Carol Carlson, a graphic artist turned retiree, turned painter and printer, was recognized as Bella Vista's artist of the month for November 2019.

Carlson said she's been painting her whole life and a guide at Crystal Bridges since it opened, but after retiring from a graphic arts career she took a break from painting until about four years ago when she decided to check out some art classes at Northwest Arkansas Community College.

The award is a huge honor, she said, but she credits her work to the community and environment she lives in, which, she said, provides a great deal of inspiration.

"I really owe everything I've accomplished to all of you," she said.

Terry Wilson with the Bella Vista Arts Council said he knew Carlson because they both work as guides at Crystal Bridges and he's delighted to have her as the 23rd artist of the month.

"We think she's an extreme talent," he said. "She's been painting since she was in her teens."

Mayor Peter Christie said he was very impressed with Carlson's work.

"I have never seen so many different ... ways of expressing how you're feeling through different mediums," he said. "I'm just blown away."

Carlson has experimented with different painting styles, including watercolors, gouache, inks, etchings and others to create wildly different imagery and texture -- including some three-dimensional paintings designed to be experienced by touch as well as vision.

The subjects of her art vary and her work on display at the Artist Retreat Center during the presentation included abstract pieces, flowers, natural scenes and human-made objects inspired by a wide array of experiences and places.

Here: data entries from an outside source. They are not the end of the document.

(* ===== verification/Virt.v ===== *)
(** * Operand accesses

    The [vir_] reads and writes of [c_page.c], through which instructions and the
    stack reach memory: a data breakpoint check, the access to a physical address
    found before or else to the linear address, and the note to the host debugger.

    The second part gives linear memory one description for paging on and off, in
    which the files on the stack and on far transfers state what they do. *)

From S2P Require Import Prelude Cpu Debug Arith Shift Xcptn MulDiv Mem Tlb Page.

Module Virt.
Import Debug Xcptn Tlb Page.

(** The bytes of a number in memory order. *)
Definition le_bytes (n : nat) (x : Z) : list Z := map (fun i => u8 (Z.shiftr x (8 * Z.of_nat i))) (seq 0 n).

Section Access.
Context {P : Type} `{PhyMem P}.

Abbreviation X := (M exn (mach P)).

Definition ondbg (f : debug -> debug) : X unit := modify (fun s => SET_mdbg (f (mdbg s)) s).

(** The check every access starts with. *)
Definition data_break (lin_addr attr size : Z) : X unit :=
  ondbg (fun d => if tst (nr_data_break d) then check_for_data_exception lin_addr attr size d else d).

Definition notify (address bytes : Z) (write : bool) (data : list Z) (reversed : bool) : X unit :=
  ondbg (fun d => SET_active (softpc_host_debug_access address bytes write data reversed (active_debug d)) d).

Definition softpc_host_debug_read (address : Z) (bytes : nat) (data : Z) : X Z :=
  notify address (Z.of_nat bytes) false (le_bytes bytes data) false ;; ret data.

Definition vir_read_byte (lin_addr phy_addr : Z) : X Z :=
  data_break lin_addr D_R D_BYTE ;;
  v <- (if tst phy_addr then onmem (phy_read_byte phy_addr) else spr_read_byte lin_addr) ;;
  softpc_host_debug_read lin_addr 1 v.

Definition vir_read_word (lin_addr phy_addr : Z) : X Z :=
  data_break lin_addr D_R D_WORD ;;
  v <- (if tst phy_addr then onmem (phy_read_word phy_addr) else spr_read_word lin_addr) ;;
  softpc_host_debug_read lin_addr 2 v.

Definition vir_read_dword (lin_addr phy_addr : Z) : X Z :=
  data_break lin_addr D_R D_DWORD ;;
  v <- (if tst phy_addr then onmem (phy_read_dword phy_addr) else spr_read_dword lin_addr) ;;
  softpc_host_debug_read lin_addr 4 v.

Definition vir_write_byte (lin_addr phy_addr data : Z) : X unit :=
  data_break lin_addr D_W D_BYTE ;;
  (if tst phy_addr then onmem (phy_write_byte phy_addr data) else spr_write_byte lin_addr data) ;;
  notify lin_addr 1 true (le_bytes 1 data) false.

Definition vir_write_word (lin_addr phy_addr data : Z) : X unit :=
  data_break lin_addr D_W D_WORD ;;
  (if tst phy_addr then onmem (phy_write_word phy_addr data) else spr_write_word lin_addr data) ;;
  notify lin_addr 2 true (le_bytes 2 data) false.

Definition vir_write_dword (lin_addr phy_addr data : Z) : X unit :=
  data_break lin_addr D_W D_DWORD ;;
  (if tst phy_addr then onmem (phy_write_dword phy_addr data) else spr_write_dword lin_addr data) ;;
  notify lin_addr 4 true (le_bytes 4 data) false.

(** The byte loops run from the last address down: the first byte of the buffer is
    the one at the highest address. *)
Fixpoint read_down (read : Z -> X Z) (n : nat) (addr : Z) : X (list Z) :=
  match n with
  | O => ret []
  | S n => b <- read addr ;; l <- read_down read n (u32 (addr - 1)) ;; ret (b :: l)
  end.

Fixpoint write_down (write : Z -> Z -> X unit) (data : list Z) (addr : Z) : X unit :=
  match data with
  | [] => ret tt
  | b :: data => write addr b ;; write_down write data (u32 (addr - 1))
  end.
(* ===== verification/Stack.v ===== *)
(** * The stack and its instructions

    [c_stack.c]: stack pointer updates, pushes and pops, and the checks that come
    before them; [push.c], [pop.c], [pusha.c], [popa.c], [pushf.c], [popf.c],
    [enter.c], [leave.c], the segment register load of [mov.c] that POP uses, and the
    near calls and returns of [call.c] and [ret.c]. *)

From S2P Require Import Prelude Cpu Debug Arith Shift Xcptn MulDiv Mem Tlb Page Basic Seg Virt Addr.

Module Stack.
Import Xcptn Tlb Page Basic Seg Virt Addr.

(** ** The stack pointer and the frame pointer *)

Definition GET_SS_AR_X (c : cpu) : Z := ar_x (GET_SR SS_REG c).

Definition byte_change_SP (delta : Z) (c : cpu) : cpu :=
  if GET_SS_AR_X c =? USE32 then SET_GR A_ESP (u32 (GET_GR A_ESP c + delta)) c
  else SET_WR A_SP (u32 (GET_WR A_SP c + delta)) c.

Definition change_SP (items : Z) (c : cpu) : cpu :=
  let items := if operand_size c =? USE16 then items * 2 else items * 4 in
  if GET_SS_AR_X c =? USE32 then SET_GR A_ESP (u32 (GET_GR A_ESP c + items)) c
  else SET_WR A_SP (u32 (GET_WR A_SP c + items)) c.

Definition get_current_BP (c : cpu) : Z :=
  if GET_SS_AR_X c =? USE32 then GET_GR A_EBP c else GET_WR A_BP c.

Definition GetStackPointer (c : cpu) : Z :=
  if GET_SS_AR_X c =? USE32 then GET_GR A_ESP c else GET_WR A_SP c.

Definition set_current_BP (new_bp : Z) (c : cpu) : cpu :=
  if GET_SS_AR_X c =? USE32 then SET_GR A_EBP new_bp c else SET_WR A_BP new_bp c.

Definition set_current_SP (new_sp : Z) (c : cpu) : cpu :=
  if GET_SS_AR_X c =? USE32 then SET_GR A_ESP new_sp c else SET_WR A_SP new_sp c.

(** An offset in 32 or 16 bit arithmetic, by the size of the stack. *)
Definition stack_mask (offset : Z) (c : cpu) : Z :=
  if GET_SS_AR_X c =? 0 then offset .& WORD_MASK else offset.

Section Stack.
Context {P : Type} `{PhyMem P}.

Abbreviation X := (M exn (mach P)).

Definition stack_top (c : cpu) : Z := u32 (base (GET_SR SS_REG c) + GetStackPointer c).

Definition spop : X Z :=
  addr <- getc stack_top ;;
  sz <- getc operand_size ;;
  if sz =? USE16 then
    val <- vir_read_word addr NO_PHYSICAL_MAPPING ;;
    modc (byte_change_SP 2) ;; ret val
  else
    val <- vir_read_dword addr NO_PHYSICAL_MAPPING ;;
    modc (byte_change_SP 4) ;; ret val.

"I pretty much take an image and abstract it to give it my own ideas," she said.

While most pieces are from the past few years, Carlson explained, a single piece in the show dated back to her first formal art class in 1964.

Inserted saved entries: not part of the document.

(* ===== verification/Wp.v ===== *)
(** * Weakest preconditions on the registers

    Far transfers and interrupt delivery touch memory in many places, but what the
    privilege rules and the fault status say is about the registers.  The judgement
    [wp m Q F c] follows a computation on the registers alone: started with registers
    [c], it returns only values and registers in [Q], and leaves by an exception only
    when a fault routine was called with registers in [F]. *)

From S2P Require Import Prelude Cpu Debug Arith Shift Xcptn MulDiv Mem Tlb Page Basic Seg Virt Addr Stack.

Module Wp.
Import Debug Xcptn Tlb Page Basic Seg Virt Addr Stack.

(** Physical memory accesses raise nothing: faults come from paging and from the
    instructions. *)
Class PhyQuiet (P : Type) `{PhyMem P} := {
  quiet_read_byte a m e m' : phy_read_byte a m <> Raise e m';
  quiet_read_word a m e m' : phy_read_word a m <> Raise e m';
  quiet_read_dword a m e m' : phy_read_dword a m <> Raise e m';
  quiet_write_byte a v m e m' : phy_write_byte a v m <> Raise e m';
  quiet_write_word a v m e m' : phy_write_word a v m <> Raise e m';
  quiet_write_dword a v m e m' : phy_write_dword a v m <> Raise e m'
}.

(** The registers at a page fault. *)
Definition at_page (lin : Z) (c : cpu) : cpu := modify_cr (SET_CR_PFLA lin) c.

Create HintDb wp.

Section Wp.
Context {P : Type} `{PhyQuiet P}.

Abbreviation X := (M exn (mach P)).

Definition wp {A} (m : X A) (Q : A -> cpu -> Prop) (F : cpu -> Prop) (c : cpu) : Prop :=
  forall s, mcpu s = c ->
  match m s with
  | Ret a s' => Q a (mcpu s')
  | Raise e s' => exists k s1, F (mcpu s1) /\ raise_fault k s1 = Raise e s'
  | Undefined => True
  end.

(** ** Structural rules *)

Lemma wp_ret {A} (a : A) Q F c : Q a c -> wp (ret a) Q F c.
Proof. intros HQ s <-. exact HQ. Qed.

Lemma wp_bind {A B} (m : X A) (k : A -> X B) Q F c :
  wp m (fun a => wp (k a) Q F) F c -> wp (bind m k) Q F c.
Proof.
  intros HM s Hs. specialize (HM s Hs). unfold bind. destruct (m s) as [a s'|e s'|]; [|exact HM | exact HM].
  exact (HM s' eq_refl).
Qed.

Lemma wp_weaken {A} (m : X A) (Q Q' : A -> cpu -> Prop) (F F' : cpu -> Prop) c :
  wp m Q F c -> (forall a c', Q a c' -> Q' a c') -> (forall c', F c' -> F' c') -> wp m Q' F' c.
Proof.
  intros HM HQ HF s Hs. specialize (HM s Hs). destruct (m s) as [a s'|e s'|]; auto.
  destruct HM as (k & s1 & H1 & H2). eauto.
Qed.

Lemma wp_gets {A} (f : mach P -> A) (Q : A -> cpu -> Prop) F c : (forall a, Q a c) -> wp (gets f) Q F c.
Proof. intros HQ s <-. apply HQ. Qed.

Lemma wp_getc {A} (f : cpu -> A) (Q : A -> cpu -> Prop) F c : Q (f c) c -> wp (getc f) Q F c.
Proof. intros HQ s <-. exact HQ. Qed.

Lemma wp_modc f (Q : unit -> cpu -> Prop) F c : Q tt (f c) -> wp (modc f) Q F c.
Proof. intros HQ s <-. exact HQ. Qed.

The piece, depicting a downtown Chicago street, is particularly special to her because she gave it to her mother and later found it framed, she said.

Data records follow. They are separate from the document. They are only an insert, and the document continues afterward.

Lemma goto_back sel eip c : real_cs c -> goto (selector (GET_SR CS_REG c)) (ip c) (goto sel eip c) = c.
Proof.
  intros [_ E]. unfold goto.
  change (GET_SR CS_REG (SET_ip eip (SET_SR CS_REG ?s c))) with s.
  change (VM (fl (SET_ip eip (SET_SR CS_REG _ c)))) with (VM (fl c)).
  assert (E2 : forall s, real_CS (selector (GET_SR CS_REG c)) (VM (fl c)) (real_CS sel (VM (fl c)) s) = real_CS (selector (GET_SR CS_REG c)) (VM (fl c)) s)
    by (intros []; reflexivity).
  rewrite E2, E. destruct c as [? ? ? ? ? ? ? r]. destruct r. reflexivity.
Qed.

(** ** Flags *)


Lemma flag_of_bit x : x = 0 \/ x = 1 -> Z.b2z (x =? 1) = x.
Proof. intros [-> | ->]; reflexivity. Qed.

Lemma iopl_of_bits v x : 0 <= x < 4 -> Z.testbit v 12 = Z.testbit x 0 -> Z.testbit v 13 = Z.testbit x 1 -> (v .>> 12) .& 3 = x.
Proof.
  intros Hx E0 E1. destruct (iopl_bits v) as [B0 B1]. pose proof (iopl_range v) as Hr. rewrite E0 in B0. rewrite E1 in B1.
  set (z := _ .& 3) in *. clearbody z. clear v E0 E1.
  assert (z = 0 \/ z = 1 \/ z = 2 \/ z = 3) as Hz by lia. assert (x = 0 \/ x = 1 \/ x = 2 \/ x = 3) as Hy by lia. clear Hx Hr.
  destruct Hz as [-> | [-> | [-> | ->]]], Hy as [-> | [-> | [-> | ->]]]; discriminate || reflexivity.
Qed.

(** What an interrupt does to the flags. *)
Definition masked (c : cpu) : cpu := modify_fl (SET_TF 0) (modify_fl (SET_IF 0) c).

(** Storing the flags read before undoes it, with the rights of privilege 0. *)
Lemma setFLAGS_back v c :
  flags_ok (fl c) -> CPL c = 0 -> (forall i, 0 <= i < 16 -> Z.testbit v i = flag_at (fl c) i) -> setFLAGS v (masked c) = c.
Proof.
  intros [HF HI] Hc Hb. unfold setFLAGS. rewrite !nz_flag by lia. rewrite !Hb by lia.
  rewrite (iopl_of_bits v (IOPL (fl c)) HI (Hb 12 ltac:(lia)) (Hb 13 ltac:(lia))).
  repeat match goal with HF : Forall _ (_ :: _) |- _ => inversion_clear HF end. cbn [flag_at].
  rewrite !flag_of_bit by assumption. destruct c as [g ip f cpl]. cbn [CPL fl] in *. subst cpl. unfold masked, modify_fl. cbn [CPL fl SET_fl].
  destruct f. cbn in *. destruct (Z.leb_spec 0 IOPL); [reflexivity | lia].
Qed.

Lemma setEFLAGS_back v c :
  flags_ok (fl c) -> CPL c = 0 -> (forall i, 0 <= i < 18 -> Z.testbit v i = flag_at (fl c) i) -> c_setEFLAGS v (masked c) = c.
Proof.
  intros HF Hc Hb. unfold c_setEFLAGS. rewrite setFLAGS_back by (try assumption; intros; apply Hb; lia).
  change (CPL (modify_fl _ c)) with (CPL c). rewrite Hc. cbn [Z.eqb]. rewrite !nz_flag, !Hb by lia. cbn [flag_at].
  destruct HF as [HF _]. repeat match goal with HF : Forall _ (_ :: _) |- _ => inversion_clear HF end.
  rewrite !flag_of_bit by assumption. destruct c as [? ? f]. destruct f. reflexivity.
Qed.

Lemma goto_masked sel eip x c : goto sel eip (modify_xs x (masked c)) = modify_xs x (masked (goto sel eip c)).
Proof. destruct c. reflexivity. Qed.

Lemma masked_sp y x c : set_current_SP y (modify_xs x (masked c)) = modify_xs x (masked (set_current_SP y c)).
Proof.
  unfold set_current_SP. change (GET_SS_AR_X (modify_xs x (masked c))) with (GET_SS_AR_X c). destruct (_ =? _); destruct c; reflexivity.
Qed.

(** The new flags depend on the privilege and the old flags only. *)
Definition new_flags (v cpl : Z) (f : FLAGS) : FLAGS :=
  let b n := nz (v .& BIT_MASK n) in
  mkFLAGS (b 0) (b 2) (b 4) (b 6) (b 7) (b 8) (if cpl <=? IOPL f then b 9 else IF f) (b 10) (b 11)
    (if cpl =? 0 then (v .>> 12) .& 3 else IOPL f) (b 14) (RF f) (VM f).

Lemma setFLAGS_new v c : setFLAGS v c = SET_fl (new_flags v (CPL c) (fl c)) c.
Proof.
  destruct c as [g i f p]. destruct f as [cf pf af zf sf tf ef df xf iopl nt rf vm]. unfold setFLAGS, new_flags, modify_fl.
  cbn [fl SET_fl CPL SET_CF SET_PF SET_AF SET_ZF SET_SF SET_TF SET_DF SET_OF SET_IF SET_NT SET_IOPL CF PF AF ZF SF TF IF DF OF IOPL NT RF VM].
  destruct (p <=? iopl); cbn [fl SET_fl CPL SET_IF SET_NT SET_IOPL CF PF AF ZF SF TF IF DF OF IOPL NT RF VM];
    destruct (p =? 0); reflexivity.
Qed.

Lemma current_FLAGS_done v x c : set_current_FLAGS v (modify_xs x c) = modify_xs x (set_current_FLAGS v c).
Proof.
  unfold set_current_FLAGS, c_setEFLAGS. rewrite !setFLAGS_new. change (operand_size (modify_xs x c)) with (operand_size c).
  destruct (_ =? USE16); [reflexivity|].
  change (CPL (modify_fl _ (SET_fl _ (modify_xs x c)))) with (CPL c). change (CPL (modify_fl _ (SET_fl _ c))) with (CPL c).
  destruct (CPL c =? 0); reflexivity.
Qed.

Lemma eflags_range c : flags_ok (fl c) -> 0 <= c_getEFLAGS c < 2 ^ 32.
Proof.
  intros HF. cut (0 <= c_getEFLAGS c < 2 ^ 18); [lia|]. apply range_bits; [lia|]. intros i [Hi | Hi]; [|apply Z.testbit_neg_r, Hi].
  rewrite eflags_bit by (assumption || lia). apply flag_at_high, Hi.
Qed.

(** The flags an interrupt return pops, at either size. *)
Lemma current_FLAGS_back c :
  flags_ok (fl c) -> CPL c = 0 -> set_current_FLAGS (low c (c_getEFLAGS c)) (masked c) = c.
Proof.
  intros HF Hc. unfold set_current_FLAGS, low, osz. change (operand_size (masked c)) with (operand_size c).
  destruct (operand_size c =? USE16).
  - apply setFLAGS_back; [assumption..|]. intros i Hi. change (8 * Z.of_nat 2) with 16. rewrite Z.mod_pow2_bits_low by lia.
    apply eflags_bit; [exact HF | lia].
  - apply setEFLAGS_back; [assumption..|]. intros i Hi. change (8 * Z.of_nat 4) with 32.
    rewrite Z.mod_small by (apply eflags_range, HF). apply eflags_bit; [exact HF | lia].
Qed.

Section Frames.
Context {P : Type} `{PhyMemLaws P}.

Abbreviation sp s := (GetStackPointer (mcpu s)).

Lemma load_CS_real sel a e (s : mach P) :
  real_or_v86 (mcpu s) = true ->
  load_CS_cache sel a e s
  = Ret tt (put_cpu (SET_SR CS_REG (real_CS sel (VM (fl (mcpu s))) (GET_SR CS_REG (mcpu s))) (mcpu s)) s).
Proof. intros E. unfold load_CS_cache. rewrite getc_bind. cbn [the_cpu HasCpu_mach]. rewrite E. reflexivity. Qed.

(** Registers change, but not the stack segment, the privilege and the control
    registers. *)
Definition stack_same (c c' : cpu) : Prop :=
  GET_SR SS_REG c' = GET_SR SS_REG c /\ CPL c' = CPL c /\ cr c' = cr c.

Lemma window_regs lo hi c' s :
  window lo hi s -> stack_same (mcpu s) c' -> reg32 c' ->
  lframed nothing s (put_cpu c' s) /\ same_stack s (put_cpu c' s) /\ window lo hi (put_cpu c' s).
Proof.
  intros HW (ES & EC & ER) HR.
  assert (F : lframed nothing s (put_cpu c' s)) by (apply put_framed; [apply HW | exact ER]).
  assert (S : same_stack s (put_cpu c' s)) by (split; [exact ES | exact EC]).
  split; [exact F|]. split; [exact S|]. exact (window_step _ _ _ _ _ HW F S HR).
Qed.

The centerpiece of the show was a series of production linocuts titled B'Ville Neons, including six images depicting neon signs in the Bentonville square, which Carlson said have a nostalgic feel.

Linocuts -- which have been done by prominent artists like Pablo Picasso -- are a new medium for her but one she's fallen in love with after doing her first image in a classroom setting, she said.

After one sign, she was hooked and looked for more, until she had a half dozen images for her series.

She's made multiple copies of each, with four sets up for sale to raise money for art scholarships for NWACC students.

But while she's made multiple prints, each one comes out a little bit different because they're made by hand.

It's tricky to print art this way, she said, because one has to put down a backward image and begin cutting away more and more image and reducing the print plate's footprint for each of the four to six ink transfers it will be used for.

"It's complicated," Carlson said. "There were 50 different impressions that had to be done to make 10 originals."

Kandy Stern was among those who came to view the presentation.

She was especially impressed with Carlson's watercolor work and she was impressed with the variety, she said.

"I think the work is lovely and it's varied," she said. "I like her use of light and mood."